■ **Collected data**

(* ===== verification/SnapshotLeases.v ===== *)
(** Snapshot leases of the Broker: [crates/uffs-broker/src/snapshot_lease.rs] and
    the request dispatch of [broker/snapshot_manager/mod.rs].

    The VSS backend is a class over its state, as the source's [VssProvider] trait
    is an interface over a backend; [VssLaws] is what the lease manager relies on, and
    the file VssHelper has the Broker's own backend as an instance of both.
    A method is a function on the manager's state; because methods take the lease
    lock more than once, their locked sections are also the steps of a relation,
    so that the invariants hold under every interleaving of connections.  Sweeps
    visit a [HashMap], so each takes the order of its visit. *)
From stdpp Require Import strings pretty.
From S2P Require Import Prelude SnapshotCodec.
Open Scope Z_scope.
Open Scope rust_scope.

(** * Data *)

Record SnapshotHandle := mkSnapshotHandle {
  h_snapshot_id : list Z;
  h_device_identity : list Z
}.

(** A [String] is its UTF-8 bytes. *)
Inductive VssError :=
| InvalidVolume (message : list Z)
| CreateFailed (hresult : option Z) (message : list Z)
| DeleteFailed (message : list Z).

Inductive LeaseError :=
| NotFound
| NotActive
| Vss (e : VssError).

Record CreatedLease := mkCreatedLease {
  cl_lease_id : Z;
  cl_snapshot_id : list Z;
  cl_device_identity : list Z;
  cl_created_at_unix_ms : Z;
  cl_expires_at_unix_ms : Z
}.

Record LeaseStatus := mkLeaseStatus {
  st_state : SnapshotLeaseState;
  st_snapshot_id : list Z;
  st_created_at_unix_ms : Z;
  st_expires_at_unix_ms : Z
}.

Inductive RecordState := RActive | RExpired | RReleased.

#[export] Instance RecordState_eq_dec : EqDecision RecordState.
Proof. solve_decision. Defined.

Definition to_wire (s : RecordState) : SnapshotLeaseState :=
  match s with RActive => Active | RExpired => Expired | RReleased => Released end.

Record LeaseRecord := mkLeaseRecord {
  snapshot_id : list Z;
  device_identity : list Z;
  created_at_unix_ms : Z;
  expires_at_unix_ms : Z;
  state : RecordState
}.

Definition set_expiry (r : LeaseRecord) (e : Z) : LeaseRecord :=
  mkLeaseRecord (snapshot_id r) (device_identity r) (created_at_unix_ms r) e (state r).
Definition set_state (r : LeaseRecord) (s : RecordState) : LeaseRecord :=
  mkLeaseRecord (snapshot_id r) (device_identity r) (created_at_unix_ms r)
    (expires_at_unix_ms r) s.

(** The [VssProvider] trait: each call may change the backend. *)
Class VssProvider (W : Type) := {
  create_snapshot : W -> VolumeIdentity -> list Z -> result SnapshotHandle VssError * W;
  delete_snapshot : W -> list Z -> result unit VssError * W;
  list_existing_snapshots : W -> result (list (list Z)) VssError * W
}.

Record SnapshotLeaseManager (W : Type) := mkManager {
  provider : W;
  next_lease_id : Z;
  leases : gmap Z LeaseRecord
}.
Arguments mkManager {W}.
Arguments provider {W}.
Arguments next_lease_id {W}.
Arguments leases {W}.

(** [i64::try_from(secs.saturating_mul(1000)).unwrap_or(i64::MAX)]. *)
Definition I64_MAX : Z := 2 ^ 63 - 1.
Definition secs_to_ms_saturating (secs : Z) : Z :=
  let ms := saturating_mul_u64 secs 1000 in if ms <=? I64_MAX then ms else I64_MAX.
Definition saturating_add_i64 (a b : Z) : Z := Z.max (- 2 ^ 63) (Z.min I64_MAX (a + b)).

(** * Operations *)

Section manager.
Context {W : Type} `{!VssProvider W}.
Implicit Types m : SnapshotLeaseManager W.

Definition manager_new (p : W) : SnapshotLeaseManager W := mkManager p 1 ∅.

...

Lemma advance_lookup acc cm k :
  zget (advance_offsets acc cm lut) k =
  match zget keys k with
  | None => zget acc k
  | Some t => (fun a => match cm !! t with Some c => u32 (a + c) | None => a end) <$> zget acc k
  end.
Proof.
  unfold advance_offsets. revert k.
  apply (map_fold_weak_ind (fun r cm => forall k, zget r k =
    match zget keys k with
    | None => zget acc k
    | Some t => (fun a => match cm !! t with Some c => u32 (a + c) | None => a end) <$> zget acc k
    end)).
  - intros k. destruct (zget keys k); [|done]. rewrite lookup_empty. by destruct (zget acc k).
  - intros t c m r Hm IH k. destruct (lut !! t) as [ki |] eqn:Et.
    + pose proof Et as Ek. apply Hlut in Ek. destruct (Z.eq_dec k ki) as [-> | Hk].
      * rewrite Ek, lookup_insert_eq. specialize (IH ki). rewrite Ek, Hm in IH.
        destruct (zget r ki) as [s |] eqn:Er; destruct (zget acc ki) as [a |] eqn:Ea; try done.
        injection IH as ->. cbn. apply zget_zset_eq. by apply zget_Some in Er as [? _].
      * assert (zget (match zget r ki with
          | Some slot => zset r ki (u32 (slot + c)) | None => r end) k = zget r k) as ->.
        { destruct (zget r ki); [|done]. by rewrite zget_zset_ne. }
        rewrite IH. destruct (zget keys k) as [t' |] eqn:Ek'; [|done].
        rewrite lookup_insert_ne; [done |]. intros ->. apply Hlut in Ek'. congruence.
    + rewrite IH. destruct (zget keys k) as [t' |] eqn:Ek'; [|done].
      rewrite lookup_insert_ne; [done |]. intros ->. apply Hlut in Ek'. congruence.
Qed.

==

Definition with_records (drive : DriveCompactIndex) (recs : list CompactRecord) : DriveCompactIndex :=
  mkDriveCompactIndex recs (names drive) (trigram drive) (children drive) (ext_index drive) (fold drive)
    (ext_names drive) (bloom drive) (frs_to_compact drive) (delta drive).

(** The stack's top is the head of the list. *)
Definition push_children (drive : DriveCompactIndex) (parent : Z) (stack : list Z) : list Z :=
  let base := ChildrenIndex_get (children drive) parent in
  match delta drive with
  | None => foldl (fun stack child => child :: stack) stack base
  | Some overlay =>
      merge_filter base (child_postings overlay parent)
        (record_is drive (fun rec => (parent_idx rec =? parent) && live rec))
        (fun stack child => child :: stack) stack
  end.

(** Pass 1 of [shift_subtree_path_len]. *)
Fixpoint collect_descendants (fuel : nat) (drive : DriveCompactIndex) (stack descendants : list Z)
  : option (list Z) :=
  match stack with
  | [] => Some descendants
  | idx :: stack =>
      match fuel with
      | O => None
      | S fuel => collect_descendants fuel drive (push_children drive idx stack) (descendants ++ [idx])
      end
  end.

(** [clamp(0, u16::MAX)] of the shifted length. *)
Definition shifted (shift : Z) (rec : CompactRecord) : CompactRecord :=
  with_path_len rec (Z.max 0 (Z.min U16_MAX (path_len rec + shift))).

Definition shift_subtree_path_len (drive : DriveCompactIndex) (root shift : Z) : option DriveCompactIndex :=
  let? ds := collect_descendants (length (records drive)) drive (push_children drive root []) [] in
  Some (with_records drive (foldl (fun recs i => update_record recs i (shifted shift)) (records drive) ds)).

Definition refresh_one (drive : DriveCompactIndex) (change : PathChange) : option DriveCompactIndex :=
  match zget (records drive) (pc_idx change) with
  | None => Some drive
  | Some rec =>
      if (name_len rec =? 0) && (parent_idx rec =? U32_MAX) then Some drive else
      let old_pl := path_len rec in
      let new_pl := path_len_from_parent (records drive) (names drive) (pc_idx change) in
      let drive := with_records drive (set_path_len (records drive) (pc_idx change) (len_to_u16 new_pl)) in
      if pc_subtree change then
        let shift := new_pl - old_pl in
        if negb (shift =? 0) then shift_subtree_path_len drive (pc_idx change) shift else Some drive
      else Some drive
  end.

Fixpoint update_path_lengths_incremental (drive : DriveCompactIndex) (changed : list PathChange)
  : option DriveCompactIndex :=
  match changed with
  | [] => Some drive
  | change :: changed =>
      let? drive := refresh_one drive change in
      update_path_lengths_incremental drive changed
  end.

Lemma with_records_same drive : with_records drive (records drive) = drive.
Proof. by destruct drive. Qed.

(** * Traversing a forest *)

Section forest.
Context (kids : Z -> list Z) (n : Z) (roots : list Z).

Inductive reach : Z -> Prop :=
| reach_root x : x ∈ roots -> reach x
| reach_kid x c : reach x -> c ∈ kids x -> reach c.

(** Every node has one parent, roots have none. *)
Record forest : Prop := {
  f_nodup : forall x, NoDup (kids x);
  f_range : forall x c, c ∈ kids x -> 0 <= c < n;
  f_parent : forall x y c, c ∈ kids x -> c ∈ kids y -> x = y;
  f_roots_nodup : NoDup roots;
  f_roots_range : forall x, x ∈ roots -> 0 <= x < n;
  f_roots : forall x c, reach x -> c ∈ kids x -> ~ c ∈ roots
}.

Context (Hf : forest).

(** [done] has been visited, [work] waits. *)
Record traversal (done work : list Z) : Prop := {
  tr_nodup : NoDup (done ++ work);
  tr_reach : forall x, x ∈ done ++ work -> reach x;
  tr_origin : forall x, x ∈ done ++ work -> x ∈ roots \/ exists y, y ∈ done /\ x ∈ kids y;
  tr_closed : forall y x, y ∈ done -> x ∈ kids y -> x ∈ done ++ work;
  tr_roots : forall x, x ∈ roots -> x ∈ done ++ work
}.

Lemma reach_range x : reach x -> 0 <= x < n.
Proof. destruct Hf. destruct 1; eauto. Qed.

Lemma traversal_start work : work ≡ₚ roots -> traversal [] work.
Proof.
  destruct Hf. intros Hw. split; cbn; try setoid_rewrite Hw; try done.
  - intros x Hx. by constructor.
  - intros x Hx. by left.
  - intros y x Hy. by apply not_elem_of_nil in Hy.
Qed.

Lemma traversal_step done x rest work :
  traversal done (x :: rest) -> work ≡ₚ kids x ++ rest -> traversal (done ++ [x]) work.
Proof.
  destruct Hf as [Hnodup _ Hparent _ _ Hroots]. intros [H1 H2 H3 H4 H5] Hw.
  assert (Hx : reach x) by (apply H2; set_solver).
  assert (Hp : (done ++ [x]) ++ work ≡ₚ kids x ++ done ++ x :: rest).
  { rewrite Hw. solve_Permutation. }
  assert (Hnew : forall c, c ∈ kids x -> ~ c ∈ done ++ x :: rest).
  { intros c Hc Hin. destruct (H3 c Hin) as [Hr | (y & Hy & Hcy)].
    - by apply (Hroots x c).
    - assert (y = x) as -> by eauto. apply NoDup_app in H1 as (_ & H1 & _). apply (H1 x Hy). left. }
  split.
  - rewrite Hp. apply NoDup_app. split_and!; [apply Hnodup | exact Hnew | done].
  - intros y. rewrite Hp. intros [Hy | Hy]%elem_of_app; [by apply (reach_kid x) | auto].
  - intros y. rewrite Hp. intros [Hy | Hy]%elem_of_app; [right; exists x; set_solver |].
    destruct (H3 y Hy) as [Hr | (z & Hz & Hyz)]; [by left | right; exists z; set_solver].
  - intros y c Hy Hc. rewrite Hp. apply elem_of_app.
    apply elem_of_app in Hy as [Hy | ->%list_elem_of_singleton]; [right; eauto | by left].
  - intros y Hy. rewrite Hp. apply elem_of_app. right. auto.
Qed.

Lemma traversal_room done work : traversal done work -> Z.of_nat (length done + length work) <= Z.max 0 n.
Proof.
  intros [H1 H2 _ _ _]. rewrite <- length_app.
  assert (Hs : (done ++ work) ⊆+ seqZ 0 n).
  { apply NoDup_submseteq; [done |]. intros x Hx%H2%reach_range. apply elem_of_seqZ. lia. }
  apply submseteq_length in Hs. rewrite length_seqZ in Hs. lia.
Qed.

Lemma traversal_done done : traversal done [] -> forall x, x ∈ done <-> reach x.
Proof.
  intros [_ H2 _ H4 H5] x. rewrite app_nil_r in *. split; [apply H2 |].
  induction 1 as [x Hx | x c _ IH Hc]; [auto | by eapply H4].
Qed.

■ **Exercise description**
For the word "Hroots", find all matching lines in the entries above and copy them out.

■ **Result of the task**
  destruct Hf as [Hnodup _ Hparent _ _ Hroots]. intros [H1 H2 H3 H4 H5] Hw.
    - by apply (Hroots x c).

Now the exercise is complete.